WHAT THE TASK ASKS:
Of all the lines in the entries below, give again exactly those starting at the line containing "split; [by apply" and ending at the line containing "P); [|discriminate Hrun]", both ends included, and no others.

GIVEN INFORMATION:
+++

(** What an event leaves alone for the transactions it is not about. *)
Lemma step_foreign b e p p' :
  inv p -> disciplined p e = true -> commits_true e = false -> step b e p = Ret p' ->
  log p' = log p /\ committedData (app p') = committedData (app p) /\
  forall t, idle p t = true -> of_tid t e = false ->
    tid_hist p' t = tid_hist p t /\ forall a, cached (app p') t a = cached (app p) t a.
Proof.
  intros Hi Hd Hct Hs. destruct e as [cmd|i|i|t0|t0 doCommit].
  - cbn in Hs. destruct (ForwardCmd_begin_spec cmd (app p) (inv_app p Hi)) as
      (app' & phs & Hb & _ & Hcd & Hca & _).
    rewrite Hb, bind_Ret_l in Hs. injection Hs as <-. split_and!; [done|done|].
    intros t _ Hne%bool_decide_eq_false_1. split; [|intros a; apply Hca]. unfold tid_hist. cbn.
    destruct phs; [done..|]. rewrite tid_hist_record. by rewrite decide_False.
  - cbn in Hs. destruct (calls p !! i) as [[cmd [isRead| |]]|]; try done. bind_inv Hs. injection Hs as <-.
    destruct (end_spec _ _ _ _ _ (inv_app p Hi) E) as (_ & (F1 & F2 & _) & _). split_and!; [done|done|].
    intros t _ _. split; [done|]. intros a. unfold cached. cbn. by rewrite F2.
  - destruct (EBody_cases b i p Hi) as [Hb|(cmd & app' & r & Hc0 & Hs' & Hf & _)]; [congruence|].
    rewrite Hs in Hs'. apply (inj Ret) in Hs' as ->. pose proof Hf as (_ & _ & Hcd & _).
    split_and!; [done|done|]. intros t Hid _.
    assert (t <> Tid cmd) as Hne.
    { intros ->. pose proof (proj1 (idle_spec _ _) Hid _ _ Hc0) as Hu. unfold unfinished in Hu.
      cbn in Hu. by rewrite bool_decide_true in Hu. }
    split; [unfold tid_hist at 1; cbn; rewrite tid_hist_record; by rewrite decide_False|].
    intros a. apply (cached_body cmd); auto.
  - injection Hs as <-. split_and!; [done|done|]. done.
  - destruct doCommit; [done|]. cbn in Hd. apply andb_prop in Hd as [Hid _].
    destruct (inv_ECommit b t0 false p Hi Hid) as (app' & Hs' & Hcd & Hca & _); [done|].
    rewrite Hs in Hs'. apply (inj Ret) in Hs' as ->. split_and!; [done|done|].
    intros t _ Hne%bool_decide_eq_false_1. unfold tid_hist, cached. cbn. rewrite Hca.
    by rewrite !lookup_delete_ne by done.
Qed.
(* ===== verification/RaftTheorems.v ===== *)
(** * RaftTheorems: the properties of one Raft server

    [AppendEntries] against the reference consistency rule, application in
    order, votes, elections, commits, and what a leader sends. *)
From S2P Require Import Prelude RaftNode RaftProps.

(** A message that contradicts no committed entry: those it carries below the
    commit index are already there. *)
Definition respects_committed (args : AppendEntriesArgs) (rf : Raft) : Prop :=
  commitIndex rf < zlen (log rf) /\
  forall i e, Entries args !! i = Some e ->
    PrevLogIndex args + 1 + Z.of_nat i <= commitIndex rf ->
    exists old, log rf !! Z.to_nat (PrevLogIndex args + 1 + Z.of_nat i) = Some old /\
                eTerm old = eTerm e.

(** C9 [AppendEntries] implements the consistency rule of Raft, on every branch.
    A stale term is refused and changes nothing.  Otherwise the server adopts
    the term.  If PrevLogTerm is -1 the previous entry is not looked at and the
    message is accepted; if not, it is accepted exactly if the server has an
    entry at PrevLogIndex and of that term.  A refusal leaves the log and the
    commit index.  After an acceptance the log is the reference merge of the
    entries after PrevLogIndex, the commit index follows LeaderCommit up to the
    last entry, and what is applied is exactly the entries from the old commit
    index to the new one, in order.  It never panics.  The entries are numbered
    from PrevLogIndex + 1, and those of an unchecked message leave no gap; the
    notification channel of a follower has room (without, the handler waits),
    and indexes are below [2 ^ 53], where [float64] is exact. *)
Theorem AppendEntries_reconciles args rf :
  node_ok rf -> args_wf args -> (PrevLogTerm args = -1 -> PrevLogIndex args < zlen (log rf)) ->
  (state rf = FOLLOWER -> rpcCh rf < numPeers rf) ->
  exists rf' reply effs, AppendEntries args rf = Ret (rf', reply, effs) /\
    FollowerId reply = me rf /\ aerTerm reply = currentTerm rf' /\ votedFor rf' = votedFor rf /\
    currentTerm rf' = Z.max (currentTerm rf) (aeTerm args) /\
    (Success reply = true <->
       currentTerm rf <= aeTerm args /\ (PrevLogTerm args = -1 \/ accepts args (log rf))) /\
    if Success reply then
      log rf' = reference (Z.to_nat (PrevLogIndex args + 1)) (Entries args) (log rf) /\
      commitIndex rf' = (if decide (commitIndex rf < LeaderCommit args)
                         then Z.min (LeaderCommit args) (zlen (log rf') - 1) else commitIndex rf) /\
      aerLastLogIndex reply = zlen (log rf') - 1 /\
      effs = adopt_effs args rf ++ applied_between (commitIndex rf) (commitIndex rf') (log rf')
    else log rf' = log rf /\ commitIndex rf' = commitIndex rf /\ (forall m, Apply m ∉ effs).
Proof.
  intros Hok Ha Hgap Hn. destruct (AppendEntries_shape args rf Hok Ha Hgap Hn) as [n ->]. cbv zeta.
  destruct (decide (aeTerm args < currentTerm rf)) as [Hlt|Hge].
  { eexists _, _, _. split; [reflexivity|]. cbn. split_and!; try done; [lia|split; [done|lia]|].
    intros m. apply not_elem_of_nil. }
  set (rf0 := set_rpcCh n rf). destruct (adopt_fields args rf0) as (Hl & _ & Hc & Hv).
  assert (currentTerm (adopt args rf0) = Z.max (currentTerm rf) (aeTerm args)) as Hct.
  { rewrite (adopt_term args rf0); [|cbn]; lia. }
  destruct (decide (admits args (log rf))) as [Hacc|Hacc]; eexists _, _, _; (split; [reflexivity|]);
    cbn; rewrite ?Hct, ?Hv; split_and!; try done.
  - split; [|done]. intros _. split; [lia|done].
  - unfold new_commit. cbn. by rewrite Hc.
  - by split; [|intros [_ ?]].
  - intros m. apply adopt_effs_no_apply.
Qed.
Lemma keeps_same N n rf ts cl :
  cluster_wf N cl -> nodes cl !! n = Some rf -> Forall task_wf ts -> keeps N cl (update n 0 rf [] ts cl).
Proof.
  intros Hwf Hrf Hts. apply (keeps_update N n 0 rf); [done|done| |done].
  split; [by apply evolves_refl, (wf_nodes _ _ Hwf)|done].
Qed.

(** A message taken from the list, when the right one is there. *)
Ltac take_message Hrun :=
  match type of Hrun with
  | context [match tasks ?cl !! ?j with _ => _ end] =>
      destruct (tasks cl !! j) as [[n' []]|]; try discriminate Hrun
  end;
  match type of Hrun with
  | context [if decide ?P then _ else _] => destruct (decide P); [|discriminate Hrun]
  end.

(** The code of the goroutine at its task. *)
Ltac unfold_task H :=
  cbn [run_task toFollower toCandidate startElection toLeader handleReply] in H;
  unfold sendRequestVote, sendAppendEntries in H.

Definition is_election (t : task) : bool :=
  match t with
  | TFollower0 | TFollower | TFollowerSel | TCandidate | TCandidate1 | TElect0 | TElect _ => true
  | _ => false
  end.
(** A script all of whose states have the leaders [lead]; with [office] its
    [Start]s append in office. *)
Fixpoint led_script (office : bool) (lead : Z -> nat) (os : list order) (cl : cluster) : bool :=
  match os with
  | [] => true
  | o :: os =>
      let e := event_of o cl in
      (negb office || starts_in_office e cl) &&
      match exec e cl with
      | Ret cl => bounded cl && led_by lead cl && led_script office lead os cl
      | _ => false
      end
  end.

Lemma led_script_led lead peers os cl cl' :
  led lead peers cl -> led_script true lead os cl = true -> script os cl = Ret cl' -> led lead peers cl'.
Proof.
  revert cl. induction os as [|o os IH]; intros cl Hl Hos Hs; cbn [led_script script negb orb] in *.
  - by injection Hs as <-.
  - apply andb_prop in Hos as [Hoff Hos]. destruct (exec (event_of o cl) cl) as [cl1|c|] eqn:He; [|done..].
    apply andb_prop in Hos as [[Hb Hled]%andb_prop Hos]. rewrite bind_Ret_l, Hb in Hs.
    apply (IH cl1); [|done..]. by apply (led_exec lead peers cl (event_of o cl)).
Qed.

(** ** Matching logs *)

Definition match_upto (l l' : list LogEntry) : Prop :=
  forall i e e', l !! i = Some e -> l' !! i = Some e' -> eTerm e = eTerm e' ->
    take (S i) l = take (S i) l'.

Lemma match_upto_refl l : match_upto l l.
Proof. done. Qed.

Lemma match_upto_sym l l' : match_upto l l' -> match_upto l' l.
Proof. intros H i e e' He He' Ht. symmetry. by apply (H i e' e). Qed.

(** Two lists that agree up to [i] agree at every position up to [i]. *)
Lemma take_eq_lookup (l l' : list LogEntry) i j :
  take (S i) l = take (S i) l' -> (j <= i)%nat -> l !! j = l' !! j.
Proof.
  intros H Hj. rewrite <-(lookup_take_lt l (S i) j), <-(lookup_take_lt l' (S i) j) by lia. by rewrite H.
Qed.
Lemma kept_ack g f args L l l' t i e :
  ghost_ok lead N g -> brings g f args L -> l ∈ hist g -> merged l L l' ->
  l !! i = Some e -> eTerm e = t -> t <= aeTerm args ->
  l' !! i = Some e \/ superseded g t i e (aeTerm args + 1).
Proof.
  intros Hg (HL & _ & (LL & EE & HLL & Hp & HEE & Hp' & _) & _) Hl [_ [->|[-> Hnp]]] Hi Ht Hle; [by left|].
  destruct (decide (t = aeTerm args)) as [Heq|Hne].
  - left. apply (same_term_kept g l L LL); try done. by rewrite Ht, Heq.
  - destruct (decide (EE !! i = Some e)) as [HE|HE]; [left; by apply (prefix_at EE)|right].
    exists (aeTerm args), EE. split; [lia|done].
Qed.

Lemma kept_commit g f args L l l' c T :
  ghost_ok lead N g -> brings g f args L -> l ∈ hist g -> merged l L l' ->
  committed N g c l T -> T <= aeTerm args -> committed N g c l' (aeTerm args).
Proof.
  intros Hg (HL & _ & (LL & EE & HLL & Hp & HEE & Hp' & _) & _) Hl [_ [->|[-> Hnp]]] [Hcl Hc] Hle.
  { by apply (committed_mono N g g _ _ T); [apply extends_refl| |]. }
  destruct Hc as [->|(i & e & l0 & Hch & Hl0 & Hi & Hci & Ht & Htk)].
  { split; [|by left]. pose proof (g_heads _ _ _ Hg L HL) as H0. by apply lookup_lt_Some in H0. }
  assert ((c < length L)%nat /\ take (S c) L = take (S c) l0) as [HcL HtL].
  2:{ split; [done|]. right. exists i, e, l0. split_and!; try done. lia. }
  destruct (decide (eTerm e = aeTerm args)) as [Heq|Hne].
  - rewrite <-Heq in HLL. pose proof (made_by_leader lead N g l0 LL i e Hg Hl0 Hi HLL) as Hm.
    apply (take_eq_le _ _ _ (S c)) in Hm; [|lia].
    destruct (decide (c < length L)%nat) as [Hlt|Hge].
    + split; [done|]. rewrite Hm. by apply prefix_take_eq.
    + destruct Hnp. apply (take_eq_prefix L LL l (S c)); [done|lia|congruence].
  - assert (EE !! i = Some e) as HE by (apply (leader_complete lead N g i e Hg Hch (aeTerm args)); [done|lia]).
    apply (prefix_at EE L) in HE as HLi; [|done]. apply lookup_lt_Some in HLi as ?. split; [lia|].
    apply (take_eq_le _ _ (S i)); [|lia]. by apply (g_match _ _ _ Hg L l0 HL Hl0 i e e).
Qed.

(** ** Applied entries *)

Lemma applies_elem n effs p : p ∈ concat (map (applies n) effs) -> exists m, Apply m ∈ effs /\ p = (n, m).
Proof.
  induction effs as [|eff effs IH]; cbn; [by intros ?%not_elem_of_nil|].
  intros [Hp|Hp]%elem_of_app.
  - destruct eff; try (by apply not_elem_of_nil in Hp). apply list_elem_of_singleton in Hp as ->.
    exists msg. split; [left|done].
  - destruct (IH Hp) as (m & Hm & ->). exists m. split; [by right|done].
Qed.

Lemma apply_from_elem k j l effs m :
  apply_from k j l = Ret effs -> Apply m ∈ effs ->
  exists e j', j < j' <= j + Z.of_nat k /\ go_index l j' = Ret e /\ m = mkApply true (eCommand e) (eIndex e).
Proof.
  revert j effs. induction k as [|k IH]; intros j effs Hr Hm; cbn [apply_from] in Hr.
  { apply (inj Ret) in Hr as <-. by apply not_elem_of_nil in Hm. }
  bind_inv Hr. bind_inv Hr. apply (inj Ret) in Hr as <-. apply elem_of_cons in Hm as [[= ->]|Hm].
  - exists r, (j + 1). split; [lia|done].
  - destruct (IH _ _ E0 Hm) as (e & j' & Hj & He & ->). exists e, j'. split; [lia|done].
Qed.

Lemma apply_from_silent k j l effs : apply_from k j l = Ret effs -> Forall silent effs.
Proof.
  revert j effs. induction k as [|k IH]; intros j effs Hr; cbn [apply_from] in Hr.
  - apply (inj Ret) in Hr as <-. constructor.
  - bind_inv Hr. bind_inv Hr. apply (inj Ret) in Hr as <-. constructor; [done|]. by apply (IH (j + 1)).
Qed.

+++

RESPONSE:
  split; [by apply evolves_refl, (wf_nodes _ _ Hwf)|done].
Qed.

(** A message taken from the list, when the right one is there. *)
Ltac take_message Hrun :=
  match type of Hrun with
  | context [match tasks ?cl !! ?j with _ => _ end] =>
      destruct (tasks cl !! j) as [[n' []]|]; try discriminate Hrun
  end;
  match type of Hrun with
  | context [if decide ?P then _ else _] => destruct (decide P); [|discriminate Hrun]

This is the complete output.